Antibiotic Discovery and Mechanisms of Action

        Antibiotic resistance among bacteria is a steadily growing problem. Once easily treated with penicillin, infections caused by methicillin resistant Staphylococcus aureus (MRSA) and vancomycin resistant Enterococcus (VRE) are now very difficult to combat. Cases of extremely drug resistant gram negative bacteria are becoming increasingly common in and threaten to spread throughout the world.  Without effective antibiotics for these extremely drug resistant organisms, even countries with well-developed health care systems will have few treatment options. Therefore, the need for new antibiotics that are active against multidrug resistant pathogens is more urgent than ever before. Unfortunately, the number of new antibiotics being brought to market is currently insufficient to keep pace with the rate of antibiotic resistance development.

We are focused on three related areas of antibiotic research. First, we are studying some of the latest antibiotics to enter the clinic as well as preclinical molecules to determine their mechanisms of action. Second, we are trying to understand how resistance arises to these new antibiotics and how treatment can be modified to lead to a more successful clinical outcome. Third, we have developed a new method for screening for novel antibiotics and determining their mechanisms of action. We are using this method to screen libraries of natural products for novel compounds active against multidrug resistant bacteria. To accomplish these goals, we have set up collaborations with clinicians at the UCSD School of Medicine, with pharmaceutical companies who have promising new antibiotics, and with chemists who can provide novel compounds for screening for new antibiotics.

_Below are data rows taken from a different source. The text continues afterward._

(** Two steps taken together. *)
Lemma wp_assoc {A B C} (m : M S E A) (k : A → M S E B) (h : B → M S E C) Q s :
  wp (mbind' (mbind' m k) h) Q s → wp (mbind' m (λ a, mbind' (k a) h)) Q s.
Proof. unfold wp, mbind'. by destruct (m s) as [[a|e|p] s']. Qed.

Lemma wp_mono {A} (m : M S E A) (Q Q' : res E A → S → Prop) s :
  wp m Q s → (∀ r s', Q r s' → Q' r s') → wp m Q' s.
Proof. unfold wp. auto. Qed.

(** Sequencing under a [post]. *)
Lemma wp_bind_post {A B} (m : M S E A) (k : A → M S E B) QOk QErr QOk' QErr' s :
  wp m (post QOk QErr) s →
  (∀ a s', QOk a s' → wp (k a) (post QOk' QErr') s') →
  (∀ e s', QErr e s' → QErr' e s') →
  wp (mbind' m k) (post QOk' QErr') s.
Proof.
  intros Hm Hk He. apply wp_bind. eapply wp_mono; [exact Hm|].
  intros [a|e|p] s' H; simpl in *; auto.
Qed.

Lemma wp_catch {A} (m : M S E A) handler Q s :
  wp m (λ r s', match r with Err e => wp (handler e) Q s' | other => Q other s' end) s →
  wp (mcatch m handler) Q s.
Proof. unfold wp, mcatch. by destruct (m s) as [[a|e|p] s']. Qed.

Lemma wp_post_mono {A} (m : M S E A) QOk QErr QOk' QErr' s :
  wp m (post QOk QErr) s →
  (∀ a s', QOk a s' → QOk' a s') → (∀ e s', QErr e s' → QErr' e s') →
  wp m (post QOk' QErr') s.
Proof. intros Hm HO HE. eapply wp_mono; [exact Hm|]. intros [a|e|p] s'; simpl; auto. Qed.

(** A loop keeps an invariant that depends on the elements still to visit. *)
Lemma wp_mfor {A} (I : list A → S → Prop) QErr (l : list A) (body : A → M S E unit) s :
  I l s →
  (∀ x l' s', I (x :: l') s' → wp (body x) (post (λ _, I l') QErr) s') →
  wp (mfor l body) (post (λ _, I []) QErr) s.
Proof.
  intros HI Hb. revert s HI. induction l as [|x l0 IH]; intros s HI; simpl.
  - by apply wp_ret.
  - eapply wp_bind_post; [by apply Hb| |done]. intros [] s'. apply IH.
Qed.

Lemma wp_mmap {A B} (I : list B → list A → S → Prop) QErr (l : list A) (body : A → M S E B) s :
  I [] l s →
  (∀ x l' bs s', I bs (x :: l') s' → wp (body x) (post (λ b, I (bs ++ [b]) l') QErr) s') →
  wp (mmap l body) (post (λ bs, I bs []) QErr) s.
Proof.
  intros HI Hb.
  enough (∀ bs s', I bs l s' → wp (mmap l body) (post (λ bs', I (bs ++ bs') []) QErr) s')
    as H by (by apply (H [])).
  clear HI. induction l as [|x l0 IH]; intros bs s' HI; simpl.
  - apply wp_ret. simpl. by rewrite app_nil_r.
  - eapply wp_bind_post; [by apply Hb| |done]. intros b s'' HI'. simpl in HI'.
    eapply wp_bind_post; [by apply IH| |done]. intros bs' s''' HI''.
    apply wp_ret. simpl in *. by rewrite <- app_assoc in HI''.
Qed.
End WP.

(** Run the next primitive of a [wp] goal. *)
Ltac wp_step :=
  match goal with
  | |- wp (mbind' _ _) _ _ => apply wp_bind
  | |- wp (mret _) _ _ => apply wp_ret
  | |- wp (mthrow _) _ _ => apply wp_throw
  | |- wp (mpanic _) _ _ => apply wp_panic
  | |- wp mget _ _ => apply wp_get
  | |- wp (mmodify _) _ _ => apply wp_modify
  | |- wp (mlift _) _ _ => apply wp_lift
  | |- wp (mcatch _ _) _ _ => apply wp_catch
  end; cbn beta iota.
Ltac wp_steps := repeat wp_step.

(** ** Ordered collections

    [BTreeMap] and [BTreeSet] are [gmap] and [gset]; iteration visits the keys
    in increasing order, and [pop_first] removes the least. *)
Definition key_le {V} : relation (N * V) := λ a b, (a.1 ≤ b.1)%N.
#[export] Instance key_le_dec {V} : RelDecision (@key_le V).
Proof. intros a b. unfold key_le. apply _. Defined.
#[export] Instance key_le_total {V} : Total (@key_le V).
Proof. intros a b. unfold key_le. lia. Qed.
#[export] Instance key_le_trans {V} : Transitive (@key_le V).
Proof. intros a b c. unfold key_le. lia. Qed.

Definition btree_iter {V} (m : gmap N V) : list (N * V) :=
  merge_sort key_le (map_to_list m).

Definition btree_keys {V} (m : gmap N V) : list N := (btree_iter m).*1.

Definition btree_pop_first {V} (m : gmap N V) : option (N * V * gmap N V) :=
  match btree_iter m with
  | [] => None
  | (k, v) :: _ => Some (k, v, delete k m)
  end.

Definition bset_iter (X : gset N) : list N := merge_sort N.le (elements X).

Definition bset_pop_first (X : gset N) : option (N * gset N) :=
  match bset_iter X with
  | [] => None
  | x :: _ => Some (x, X ∖ {[x]})
  end.

Section Ordered.
Context {V : Type}.
Implicit Types m : gmap N V.

Lemma btree_iter_perm m : btree_iter m ≡ₚ map_to_list m.
Proof. apply merge_sort_Permutation. Qed.

Lemma elem_of_btree_iter m k v : (k, v) ∈ btree_iter m ↔ m !! k = Some v.
Proof. rewrite (btree_iter_perm m). apply elem_of_map_to_list. Qed.

Lemma btree_iter_sorted m : StronglySorted key_le (btree_iter m).
Proof. apply StronglySorted_merge_sort; apply _. Qed.

Lemma NoDup_btree_keys m : NoDup (btree_iter m).*1.
Proof. rewrite (btree_iter_perm m). apply NoDup_fst_map_to_list. Qed.

Lemma length_btree_iter m : length (btree_iter m) = size m.
Proof. rewrite (btree_iter_perm m). apply length_map_to_list. Qed.

Lemma btree_pop_first_Some m k v m' :
  btree_pop_first m = Some (k, v, m') →
  m !! k = Some v ∧ m' = delete k m ∧ ∀ k' v', m !! k' = Some v' → (k ≤ k')%N.
Proof.
  unfold btree_pop_first. pose proof (btree_iter_sorted m) as Hs.
  destruct (btree_iter m) as [|[k0 v0] l] eqn:El; intros; simplify_eq.
  split; [by apply elem_of_btree_iter; rewrite El; left|]. split; [done|].
  intros k' v' Hk'%elem_of_btree_iter. rewrite El in Hk'.
  apply StronglySorted_inv in Hs as [_ Hs].
  apply elem_of_cons in Hk' as [|Hk']; [simplify_eq; lia|].
  rewrite Forall_forall in Hs. by apply (Hs (k', v')).
Qed.

Lemma btree_pop_first_None m : btree_pop_first m = None ↔ m = ∅.
Proof.
  unfold btree_pop_first. pose proof (length_btree_iter m) as Hl. split.
  - destruct (btree_iter m) as [|[] ?]; [|done]. intros _. by apply map_size_empty_inv.
  - intros ->. destruct (btree_iter ∅) as [|[]]; [done|]. by rewrite map_size_empty in Hl.
Qed.
End Ordered.

Lemma elem_of_bset_iter (X : gset N) x : x ∈ bset_iter X ↔ x ∈ X.
Proof. unfold bset_iter. rewrite merge_sort_Permutation. apply elem_of_elements. Qed.

Lemma bset_pop_first_Some (X : gset N) x X' :
  bset_pop_first X = Some (x, X') →
  x ∈ X ∧ X' = X ∖ {[x]} ∧ ∀ y, y ∈ X → (x ≤ y)%N.
Proof.
  unfold bset_pop_first.
  assert (StronglySorted N.le (bset_iter X)) as Hs
    by (apply StronglySorted_merge_sort; [apply _|intros a b; lia]).
  destruct (bset_iter X) as [|x0 l] eqn:El; intros; simplify_eq.
  split; [by apply elem_of_bset_iter; rewrite El; left|]. split; [done|].
  intros y Hy%elem_of_bset_iter. rewrite El in Hy.
  apply StronglySorted_inv in Hs as [_ Hs].
  apply elem_of_cons in Hy as [->|Hy]; [lia|]. by rewrite Forall_forall in Hs; apply Hs.
Qed.

Lemma bset_pop_first_None (X : gset N) : bset_pop_first X = None ↔ X = ∅.
Proof.
  unfold bset_pop_first. split.
  - destruct (bset_iter X) as [|x l] eqn:El; [|done]. intros _.
    apply set_eq. intros x. rewrite <- elem_of_bset_iter, El. set_solver.
  - intros ->. destruct (bset_iter ∅) as [|x l] eqn:El; [done|].
    assert (x ∈ (∅ : gset N)); [|set_solver]. apply elem_of_bset_iter. rewrite El. by left.
Qed.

A refined model for the mechanism of action of daptomycin.  Upon insertion into the membrane daptomycin (light blue “cups” with yellow circles) causes distortions that misdirect the localization of key cell wall proteins such as DivIVA, leading to bent cells below the MIC (left) and lethality above the MIC (right).   Shown are phosphatidylglycerol (green lipids), cardiolipin (yellow lipids), potassium ions (green circles), and DivIVA (blue ovals).

(Pogliano, J, Pogliano, N, Silverman, JA. 2012. Daptomycin-mediated reorganization of membrane architecture causes mislocalization of essential cell division proteins. J. Bacteriol. 194:4494-4504. doi: 10.1128/JB.00011-12; 10.1128/JB.00011-12.)